The average Venezuelan has lost nearly 20 pounds in the past year as food supplies dwindle.
But those efforts are of course doomed to failure as well, which leads to outright political repression, scapegoating, and violence. In Venezuela, strongman Hugo Chávez, who was adored by American Democrats ranging from the Reverend Jesse Jackson to former representative Chakka Fattah and any number of Hollywood progressives, undertook to silence opposition media by insisting that they were simply fronts for moneyed elites working to undermine the work of democracy. (It will not escape your notice that our own progressives are making precisely the same argument in the matter of Citizens United, a First Amendment case considering the question of whether the government could prohibit the showing of a film critical of Hillary Rodham Clinton.) His protégé, Nicolás Maduro, has continued in the same vein.

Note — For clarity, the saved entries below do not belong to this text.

(** * Two estimators in two stages; the first is verified, the second is better *)
Section witnesses.
Let first : Estimator := fun q => Ok (mkEstimate (in_amount q) 100 7 true).
Let second : Estimator := fun q => Ok (mkEstimate (2 * in_amount q) 100 8 false).
Let cheat : Estimator := fun q => Ok (mkEstimate (9 * in_amount q) 0 9 true).
Let stages : list (list Estimator) := [[first; cheat]; [second]].
Let query : Query := mkQuery 1 2 1000 Sell Native.default_verification false.
Let to_f64 : Z -> F64.f64 := F64.of_Z.
Let from_f64 : F64.f64 -> Z := fun x => match x with S754_finite false m e => Z.shiftl (Zpos m) e | _ => 0 end.
Let competition : CompetitionEstimator Estimator := mkCompetitionEstimator stages USIZE_MAX.
Let best mode := QuoteCompetition.estimate to_f64 from_f64 (@rev _) competition QuoteCompetition.MaxOutAmount mode query.

Example best_of_two :
  (best Unverified, best Prefer) = (Ok (mkEstimate 2000 100 8 false), Ok (mkEstimate 1000 100 7 true)).
Proof. vm_compute. reflexivity. Qed.

Lemma best_estimate_wins_witness :
  best Unverified = Ok (mkEstimate 2000 100 8 false) /\
  QuoteCompetition.effective_eth_out to_f64 from_f64
    (QuoteCompetition.mkRankingContext (F64.of_Z 1) (F64.of_Z 0)) (mkEstimate 1000 100 7 true) Sell <= 2000.
Proof.
  assert (Hbest : best Unverified = Ok (mkEstimate 2000 100 8 false)) by (vm_compute; reflexivity).
  split; [exact Hbest|].
  pose proof (best_estimate_wins to_f64 from_f64 (@rev _) stages competition QuoteCompetition.MaxOutAmount Unverified query
    (QuoteCompetition.mkRankingContext (F64.of_Z 1) (F64.of_Z 0))) as H.
  cbv zeta in H. unfold best in Hbest. rewrite Hbest in H. cbn [query_kind query] in H.
  destruct H as (_ & _ & H).
  - intros l. symmetry. apply Permutation_rev.
  - reflexivity.
  - closed.
  - reflexivity.
  - intros s' Hs'. cbn in Hs'. rewrite !elem_of_cons in Hs'. destruct Hs' as [->|[->|[->|Hs']]]; [discriminate..|].
    by apply not_elem_of_nil in Hs'.
  - assert (Hin : first ∈ concat stages) by (cbn; apply elem_of_cons; by left).
    destruct (H first (mkEstimate 1000 100 7 true) Hin eq_refl) as [_ H']; [closed|].
    refine (Z.le_trans _ _ _ (H' (or_introl eq_refl)) _). closed.
Defined.

Let early : CompetitionEstimator Estimator := mkCompetitionEstimator stages 1.
Lemma competition_awaits_enough_witness : exists asked rest,
  produce_results QuoteCompetition.gas_is_reasonable (fun e : Estimator => e query) (fun l => l) early =
    Ok (map (answer (fun e : Estimator => e query)) asked) /\
  asked ++ rest ≡ₚ all_requests stages /\ length asked = 1%nat.
Proof.
  destruct (competition_awaits_enough QuoteCompetition.gas_is_reasonable (fun e : Estimator => e query) (fun l => l) early)
    as (asked & rest & H1 & H2 & H3).
  - done.
  - reflexivity.
  - intros e He. cbn in He. rewrite !elem_of_cons in He. destruct He as [->|[->|[->|He]]]; [discriminate..|].
    by apply not_elem_of_nil in He.
  - exists asked, rest. split; [exact H1|]. split; [exact H2|].
    assert (H : produce_results QuoteCompetition.gas_is_reasonable (fun e : Estimator => e query) (fun l => l) early =
      Ok [((0%nat, 0%nat), first query)]) by reflexivity.
    rewrite H in H1. injection H1 as H1. apply (f_equal length) in H1. rewrite length_map in H1. cbn in H1. by rewrite <- H1.
Defined.

Let detector : BadTokenDetector := fun token => Ok (if token =? 6 then Bad "fee on transfer" else Good).
Lemma sanitized_queries_are_plain_witness :
  Sanitized.estimate (Sanitized.mkSanitizedPriceEstimator first detector 5)
    (mkQuery 1 BUY_ETH_ADDRESS 1000 Sell Native.default_verification false) = Ok (mkEstimate 1000 9323 7 true).
Proof.
  destruct (sanitized_queries_are_plain first
    (fun q => if query_buy_token q =? BUY_ETH_ADDRESS then Panic else first q) detector 5
    (mkQuery 1 BUY_ETH_ADDRESS 1000 Sell Native.default_verification false)) as [H _].
  - discriminate.
  - intros q _ _ Hq. by rewrite (proj2 (Z.eqb_neq _ _) Hq).
  - rewrite H. vm_compute. reflexivity.
Defined.
End witnesses.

Today in Venezuela, soldiers are brutalizing protesters in the streets. Opposition leaders are murdered. The press is muzzled. And people are desperately hungry—but not the party bosses, strangely enough.
Socialism is either the unluckiest political movement in the history of political movements, one that just happens to keep intersecting with the careers of monsters, or there is something about socialism itself that throws up monsters. There is nothing wrong with Venezuelans, and nothing unusual about them: Here at home, our own progressives dream of imprisoning people for holding unpopular political views, nationalizing key industries, and shutting down opposition media. They have black-shirted terrorists attacking people with explosives on college campuses for the crime of holding non-conforming political views. And they aren’t averse to a little old-fashioned Stalinism, either, provided there’s a degree or two of separation: Bernie Sanders, once an elector for the Socialist Workers party, remains the grumpy Muppet pin-up of the American Left.
“Socialism can be put into practice only by methods of which most socialists disapprove,” Hayek told us.
Are we really so sure?
— Kevin D. Williamson is National Review’s roving correspondent.